Du vivre-ensemble au vivre-séparé...


Sarcelles, épicentre de l’Univers
Une épicerie casher attaquée à Sarcelles, 19 septembre 2012 © A. GELEBART/20 MINUTES/SIPA

Quand les Sarcellois étaient chauvins… Bonnes feuilles de l’essai de Noémie Halioua publié aujourd’hui.


 « Sarcelles, dans les années 1990, c’était la capitale des banlieusards, le refuge des lascars et des rois de la débrouille.

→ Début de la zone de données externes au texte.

Lemma null_ust : ust toy_kend ∅ [] null_mem (KERNBASE + 4194304) ∅ ∅ (fun _ => 0) [].
Proof.
  split; [|intros w pg f; by rewrite lookup_empty]. constructor.
  - apply toy_mach_sec.
  - constructor; [reflexivity|constructor|constructor].
  - constructor; [intros i pt; by rewrite lookup_empty|]. intros i Hi _. cbn [kphys null_mem]. unfold load32.
    assert (forall x, 0 < x -> (if x =? 0 then 7 else 0) = 0) as Hz by (intros x Hx; by rewrite (proj2 (Z.eqb_neq x 0)) by lia).
    rewrite !Hz by (unfold KERNBASE; lia). reflexivity.
  - intros v Hv. unfold entry, uent. rewrite !lookup_empty. by case_decide.
  - cbn. apply NoDup_singleton.
  - cbn. constructor; [|constructor]. constructor; vm_compute; (discriminate || reflexivity).
Qed.

Lemma uva2ka_null_witness : uva2ka (KERNBASE + 4194304) (4096 * 5) null_mem = Ok (P2V (4096 * 0)) null_mem.
Proof.
  apply (uva2ka_null toy_kend [] null_mem (KERNBASE + 4194304) ∅ ∅ (fun _ => 0) [] 5 0);
    [apply null_ust|by split|apply lookup_empty|reflexivity].
Defined.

La capitale du hip-hop et de l’orthodoxie juive, des loyers pas chers et des synagogues de toutes les obédiences, des sacs Chanel à 50 francs et des épiceries rares. Nous étions cette « France d’en bas » qui n’avait d’autre conscience de classe que son opposition à celle qui la regardait de haut ou du moins, celle dont elle pensait qui la regardait de haut. Nous étions fastueux de bien d’autres façons et bien sûr, nous n’avions pas l’intention de nous laisser mépriser : de cette assignation nous avons forgé une identité forte, un chauvinisme local qui se poilait de sa mauvaise réputation et faisait de ses faiblesses une force. Nous forcions les traits auprès de ceux qui avaient peur d’y venir en voiture et cultivions un goût immodéré de la provocation. (…)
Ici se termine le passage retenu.